• **WORK ITEM**:
Would you reproduce exactly the lines below from the one holding "cb_CanonicalBody : string;" through the one holding "ac_Type : string;", inclusive, and no others?

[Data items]
----
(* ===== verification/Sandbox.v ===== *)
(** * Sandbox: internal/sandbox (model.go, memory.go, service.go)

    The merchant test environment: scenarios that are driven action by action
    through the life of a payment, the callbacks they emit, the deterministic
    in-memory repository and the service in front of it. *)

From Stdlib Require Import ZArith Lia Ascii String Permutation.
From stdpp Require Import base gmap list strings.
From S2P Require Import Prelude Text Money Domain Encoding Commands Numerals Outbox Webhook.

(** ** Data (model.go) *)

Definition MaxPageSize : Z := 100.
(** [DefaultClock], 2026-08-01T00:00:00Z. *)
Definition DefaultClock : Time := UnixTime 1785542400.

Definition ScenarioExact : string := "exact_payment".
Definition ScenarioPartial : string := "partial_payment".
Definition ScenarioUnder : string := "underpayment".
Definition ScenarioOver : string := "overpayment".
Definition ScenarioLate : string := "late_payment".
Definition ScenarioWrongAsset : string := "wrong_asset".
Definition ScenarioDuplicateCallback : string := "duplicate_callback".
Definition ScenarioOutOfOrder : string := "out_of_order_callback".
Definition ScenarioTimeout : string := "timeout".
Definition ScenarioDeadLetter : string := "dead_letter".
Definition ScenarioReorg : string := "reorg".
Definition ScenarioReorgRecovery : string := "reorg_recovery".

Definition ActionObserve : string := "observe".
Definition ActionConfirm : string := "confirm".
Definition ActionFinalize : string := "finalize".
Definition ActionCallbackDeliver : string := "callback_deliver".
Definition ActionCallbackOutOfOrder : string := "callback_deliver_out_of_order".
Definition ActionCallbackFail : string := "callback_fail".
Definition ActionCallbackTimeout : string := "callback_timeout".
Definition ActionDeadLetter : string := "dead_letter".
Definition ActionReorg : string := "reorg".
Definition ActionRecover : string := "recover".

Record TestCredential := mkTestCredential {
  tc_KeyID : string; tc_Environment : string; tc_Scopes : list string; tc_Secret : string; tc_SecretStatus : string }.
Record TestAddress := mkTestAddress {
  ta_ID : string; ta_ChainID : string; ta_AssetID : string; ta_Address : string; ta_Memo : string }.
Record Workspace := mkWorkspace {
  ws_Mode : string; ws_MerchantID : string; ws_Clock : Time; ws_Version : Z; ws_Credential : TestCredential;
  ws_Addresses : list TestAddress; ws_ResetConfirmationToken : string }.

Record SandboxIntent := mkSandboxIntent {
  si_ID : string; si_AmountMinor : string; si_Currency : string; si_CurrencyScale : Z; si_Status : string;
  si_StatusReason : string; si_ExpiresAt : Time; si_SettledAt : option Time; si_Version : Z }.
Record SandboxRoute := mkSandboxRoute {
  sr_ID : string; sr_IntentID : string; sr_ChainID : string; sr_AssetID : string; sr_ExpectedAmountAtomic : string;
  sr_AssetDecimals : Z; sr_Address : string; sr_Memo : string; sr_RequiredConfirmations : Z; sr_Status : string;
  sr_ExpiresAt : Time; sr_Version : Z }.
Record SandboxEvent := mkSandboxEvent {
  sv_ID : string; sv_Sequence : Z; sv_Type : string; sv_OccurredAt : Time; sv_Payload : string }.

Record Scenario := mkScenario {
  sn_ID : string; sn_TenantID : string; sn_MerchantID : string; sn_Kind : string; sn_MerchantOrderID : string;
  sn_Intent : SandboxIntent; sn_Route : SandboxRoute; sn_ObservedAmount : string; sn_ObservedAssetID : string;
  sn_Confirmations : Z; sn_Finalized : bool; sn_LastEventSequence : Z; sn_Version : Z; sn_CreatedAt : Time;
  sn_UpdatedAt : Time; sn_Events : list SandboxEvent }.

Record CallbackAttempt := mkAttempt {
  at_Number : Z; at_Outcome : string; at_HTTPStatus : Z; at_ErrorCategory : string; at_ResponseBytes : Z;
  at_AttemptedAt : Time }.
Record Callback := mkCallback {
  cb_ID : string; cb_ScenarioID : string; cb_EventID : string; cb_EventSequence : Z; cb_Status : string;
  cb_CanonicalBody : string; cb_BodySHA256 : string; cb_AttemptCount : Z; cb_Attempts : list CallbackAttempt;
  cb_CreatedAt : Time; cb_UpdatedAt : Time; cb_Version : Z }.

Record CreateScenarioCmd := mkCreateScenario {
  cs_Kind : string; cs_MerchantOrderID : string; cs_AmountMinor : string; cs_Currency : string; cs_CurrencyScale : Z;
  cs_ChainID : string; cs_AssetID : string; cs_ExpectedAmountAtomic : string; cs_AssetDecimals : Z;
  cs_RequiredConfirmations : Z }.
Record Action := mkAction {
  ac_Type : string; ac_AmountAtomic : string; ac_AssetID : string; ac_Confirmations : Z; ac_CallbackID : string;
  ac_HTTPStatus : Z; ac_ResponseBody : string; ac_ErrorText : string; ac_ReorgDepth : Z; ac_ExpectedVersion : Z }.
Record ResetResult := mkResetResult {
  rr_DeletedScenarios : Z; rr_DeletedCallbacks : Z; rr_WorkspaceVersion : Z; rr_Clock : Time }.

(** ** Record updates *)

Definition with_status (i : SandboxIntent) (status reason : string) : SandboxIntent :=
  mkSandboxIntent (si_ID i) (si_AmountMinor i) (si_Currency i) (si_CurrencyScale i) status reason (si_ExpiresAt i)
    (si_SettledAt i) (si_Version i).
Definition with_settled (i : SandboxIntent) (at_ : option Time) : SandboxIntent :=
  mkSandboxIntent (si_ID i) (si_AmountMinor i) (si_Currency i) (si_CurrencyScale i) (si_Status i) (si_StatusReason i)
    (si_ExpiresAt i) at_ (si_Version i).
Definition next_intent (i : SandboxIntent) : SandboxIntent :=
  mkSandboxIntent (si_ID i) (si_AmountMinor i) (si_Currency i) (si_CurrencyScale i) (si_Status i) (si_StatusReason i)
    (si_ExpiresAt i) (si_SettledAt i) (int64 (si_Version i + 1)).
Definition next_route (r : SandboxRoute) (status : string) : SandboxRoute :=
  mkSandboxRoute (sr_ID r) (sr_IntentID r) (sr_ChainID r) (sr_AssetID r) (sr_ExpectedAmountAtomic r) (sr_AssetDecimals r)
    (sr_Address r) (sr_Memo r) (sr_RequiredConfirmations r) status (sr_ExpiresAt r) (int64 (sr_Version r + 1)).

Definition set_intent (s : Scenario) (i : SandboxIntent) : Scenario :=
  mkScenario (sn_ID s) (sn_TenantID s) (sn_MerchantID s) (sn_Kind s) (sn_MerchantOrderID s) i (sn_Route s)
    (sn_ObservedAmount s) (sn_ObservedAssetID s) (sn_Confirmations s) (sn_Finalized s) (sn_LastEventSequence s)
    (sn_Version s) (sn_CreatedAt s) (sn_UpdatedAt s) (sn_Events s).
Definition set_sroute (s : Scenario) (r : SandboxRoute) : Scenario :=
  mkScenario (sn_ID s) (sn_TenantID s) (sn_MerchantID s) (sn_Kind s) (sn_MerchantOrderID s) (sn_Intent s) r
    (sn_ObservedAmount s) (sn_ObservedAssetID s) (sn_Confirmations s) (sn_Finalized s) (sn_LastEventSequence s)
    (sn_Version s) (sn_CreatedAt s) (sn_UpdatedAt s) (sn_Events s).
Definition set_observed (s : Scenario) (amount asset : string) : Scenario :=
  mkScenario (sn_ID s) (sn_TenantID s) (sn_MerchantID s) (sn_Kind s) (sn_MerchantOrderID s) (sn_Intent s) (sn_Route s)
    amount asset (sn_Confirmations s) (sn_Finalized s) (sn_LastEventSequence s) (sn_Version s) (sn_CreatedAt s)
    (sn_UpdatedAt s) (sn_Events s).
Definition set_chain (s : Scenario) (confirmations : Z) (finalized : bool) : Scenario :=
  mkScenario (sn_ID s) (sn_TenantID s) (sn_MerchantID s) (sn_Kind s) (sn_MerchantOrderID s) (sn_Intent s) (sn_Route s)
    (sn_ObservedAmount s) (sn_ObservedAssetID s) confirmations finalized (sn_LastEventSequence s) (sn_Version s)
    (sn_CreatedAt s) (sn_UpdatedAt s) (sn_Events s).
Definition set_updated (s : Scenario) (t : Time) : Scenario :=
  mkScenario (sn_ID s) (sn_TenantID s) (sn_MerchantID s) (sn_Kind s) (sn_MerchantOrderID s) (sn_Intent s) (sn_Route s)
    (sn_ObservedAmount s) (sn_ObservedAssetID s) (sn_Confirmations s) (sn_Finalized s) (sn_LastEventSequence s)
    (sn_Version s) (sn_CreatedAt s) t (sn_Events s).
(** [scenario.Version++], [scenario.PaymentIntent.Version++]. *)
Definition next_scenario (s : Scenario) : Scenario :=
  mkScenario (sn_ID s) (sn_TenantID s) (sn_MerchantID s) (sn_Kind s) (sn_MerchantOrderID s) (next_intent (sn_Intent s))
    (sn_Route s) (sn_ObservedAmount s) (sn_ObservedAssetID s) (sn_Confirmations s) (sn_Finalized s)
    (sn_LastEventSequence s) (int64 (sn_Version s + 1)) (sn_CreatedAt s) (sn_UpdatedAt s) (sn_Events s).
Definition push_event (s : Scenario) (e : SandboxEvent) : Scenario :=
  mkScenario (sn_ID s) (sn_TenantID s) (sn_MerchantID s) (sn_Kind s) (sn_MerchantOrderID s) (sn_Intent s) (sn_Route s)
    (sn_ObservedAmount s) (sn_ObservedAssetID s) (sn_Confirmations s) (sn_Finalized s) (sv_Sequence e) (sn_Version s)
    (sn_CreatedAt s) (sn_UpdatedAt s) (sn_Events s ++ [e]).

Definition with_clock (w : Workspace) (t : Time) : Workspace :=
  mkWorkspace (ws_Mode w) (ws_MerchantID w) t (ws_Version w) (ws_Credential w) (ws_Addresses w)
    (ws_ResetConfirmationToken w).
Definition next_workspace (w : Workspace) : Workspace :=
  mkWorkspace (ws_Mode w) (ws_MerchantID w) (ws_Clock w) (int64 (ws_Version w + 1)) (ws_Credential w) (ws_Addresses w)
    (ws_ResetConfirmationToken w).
----
• **RESPONSE AREA**:
  cb_CanonicalBody : string; cb_BodySHA256 : string; cb_AttemptCount : Z; cb_Attempts : list CallbackAttempt;
  cb_CreatedAt : Time; cb_UpdatedAt : Time; cb_Version : Z }.

Record CreateScenarioCmd := mkCreateScenario {
  cs_Kind : string; cs_MerchantOrderID : string; cs_AmountMinor : string; cs_Currency : string; cs_CurrencyScale : Z;
  cs_ChainID : string; cs_AssetID : string; cs_ExpectedAmountAtomic : string; cs_AssetDecimals : Z;
  cs_RequiredConfirmations : Z }.
Record Action := mkAction {
  ac_Type : string; ac_AmountAtomic : string; ac_AssetID : string; ac_Confirmations : Z; ac_CallbackID : string;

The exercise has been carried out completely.